Consulado brasileiro em NY suspende serviço itinerante

Um incidente levou o cônsul-geral do Brasil em Nova York, Flávio Perri, a suspender, a partir desta quinta-feira e, pelo menos temporariamente, os serviços do consulado itinerante realizado a cada duas semanas em Newark (New Jersey). O caso foi provocado por uma brasileira, que chamou a polícia por sentir-se injustiçada, ao saber que não poderia ser atendida. "Não havia mais clima para o serviço", disse o cônsul. O problema ocorreu no dia 15, mas só foi divulgado nesta quinta, quando houve a suspensão do serviço.
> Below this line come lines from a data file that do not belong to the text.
Lemma settled_normal r task outputs actor now durations i c :
  VerificationCheck_Normalize c = c ->
  VerificationCheck_Normalize (pass_settled r task outputs actor now durations i c).1
  = (pass_settled r task outputs actor now durations i c).1.
Proof.
  intros Hc. assert (NormalizeVerificationStatus (vc_Status c) = vc_Status c) as Hs.
  { exact (f_equal vc_Status Hc). }
  assert (forall x, NormalizeVerificationStatus (vc_Status x) = vc_Status x -> VerificationCheck_Normalize x = x)
    as Hfix by (intros [] H; unfold VerificationCheck_Normalize; cbn in *; by rewrite H).
  apply Hfix. destruct (settled_check r task outputs actor now durations i c) as (_ & _ & _ & -> & _).
  unfold expected_status. destruct (executor_of r c) as [ex|].
  - destruct (ce_Execute ex _ _ _) as [|o]; [done|]. by destruct (oc_Passed o).
  - by destruct (vc_Status c ==? VerificationStatusRunning).
Qed.

Lemma pass_concludes r task outputs actor now duration durations arrivals :
  let spec := VerificationSpec_Normalize (ts_Verification task) in
  let seen := with_checks task (vs_Checks spec) in
  arrivals ≡ₚ pass_executions r task outputs actor now durations ->
  unverified spec = false ->
  exists slots, slots = imap (pass_settled r seen outputs actor now durations) (vs_Checks spec)
    /\ Forall agree slots
    /\ evaluate_arriving r task actor now duration arrivals
       = conclude (spec <| vs_Checks := map fst slots |>) (map snd slots) actor now duration.
Proof.
  cbv zeta. intros Hp Hu. eexists. split; [done|]. split.
  - apply Forall_forall. intros x (i & c & -> & _)%elem_of_lookup_imap. apply settled_agrees.
  - unfold evaluate_arriving. rewrite Hu. unfold pass_executions in Hp.
    by rewrite (received _ _ _ _ _ _ _ _ Hp).
Qed.
(** The task as the service files it: without runs, pending, and with the one
    transition that created it. *)
Definition new_task (now : Z) (source actor : string) (task : TaskSpec) : TaskSpec :=
  let task := (task <| ts_CurrentRunID := "" |>) <| ts_LastRunID := "" |> in
  let task := if ts_CreatedAt task =? 0 then task <| ts_CreatedAt := now |> else task in
  ((task <| ts_UpdatedAt := now |>) <| ts_Status := TaskStatusPending |>)
    <| ts_Transitions := [mkTaskTransition "" TaskStatusPending now actor source "task created" None] |>.

(** The marks [annotateTaskDecision] leaves in the metadata of a task. *)
Definition decision_marks (decision actor reason : string) (at_ : Z) (m : gmap string any) : gmap string any :=
  let m := <["approval_decision" := VString decision]> m in
  let m := <["approval_actor" := VString (TrimSpace actor)]> m in
  let m := <["approval_reason" := VString (TrimSpace reason)]> m in
  let m := <["approval_at" := VInt64 at_]> m in
  if decision ==? ResumeDecisionAmended then <["amendment_note" := VString (TrimSpace reason)]> m else m.

(** [for k, v := range meta { last.Meta[k] = v }] on the last transition. *)
Fixpoint mark_last (meta : gmap string any) (trs : list TaskTransition) : list TaskTransition :=
  match trs with
  | [] => []
  | [last] => [last <| tt_Meta := Some (meta ∪ map_read (tt_Meta last)) |>]
  | tr :: trs => tr :: mark_last meta trs
  end.

(** Writing to the metadata of a copy of a task also writes to the cached entry, which
    shares the map, unless that has none. *)
Definition shared_meta (f : gmap string any -> gmap string any) (e : LedgerEntry) : LedgerEntry :=
  match ts_Meta (le_Task e) with
  | Some m => e <| le_Task := (le_Task e) <| ts_Meta := Some (f m) |> |>
  | None => e
  end.

Section Service.
Context {S : Type} `{Store S} `{ListingStore S}.

(** The entry behind a pointer into the cache. *)
Definition live_task (taskID : string) (entry : LedgerEntry) (l : Ledger S) : LedgerEntry :=
  default entry (l_tasks l !! taskID).

Definition edit_task (taskID : string) (f : LedgerEntry -> LedgerEntry) (l : Ledger S) : Ledger S :=
  match l_tasks l !! taskID with
  | Some e => put_task taskID (f e) l
  | None => l
  end.

Definition NewService (store : option S) (ledger : option (Ledger S)) : Ledger S :=
  default (NewLedger store) ledger.

(** ** Creating and reading *)

Definition Service_CreateTask (clock : Z) (task : TaskSpec) (source sourceRef actor : string) (l : Ledger S)
  : Ledger S * result LedgerEntry :=
  let source := if source ==? "" then TaskSourceManual else source in
  let actor := TrimSpace actor in
  let now := unix clock in
  let task := requested_task clock task in
  let requested := requested_status task in
  let task := new_task now source actor task in
  if requested !=? TaskStatusPending
  then match TaskSpec_ApplyTransition task requested now actor source "task created" None with
       | (_, Some e) => (l, Err e)
       | (task, None) => CreateTask now task source sourceRef l
       end
  else CreateTask now task source sourceRef l.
O consulado itinerante de Newark era realizado na sede da Brazilian American United Association (Baua). Segundo funcionários da chancelaria, a brasileira Celoni de Souza, residente em White House, cidade próxima, deixou de pegar a senha para ser atendida. Ao saber que já estavam esgotadas, Celoni decidiu chamar a polícia. Segundo a Convenção de Viena sobre Relações Consulares, de 1963, autoridades locais, como a polícia, não podem entrar nas instalações de uma representação diplomática sem consentimento. Mas a sede da Baua não é considerada dependência consular. A entidade vinha sendo usada como tal, explicou Perri, graças a um "acordo de cavalheiros" com as autoridades norte-americanas.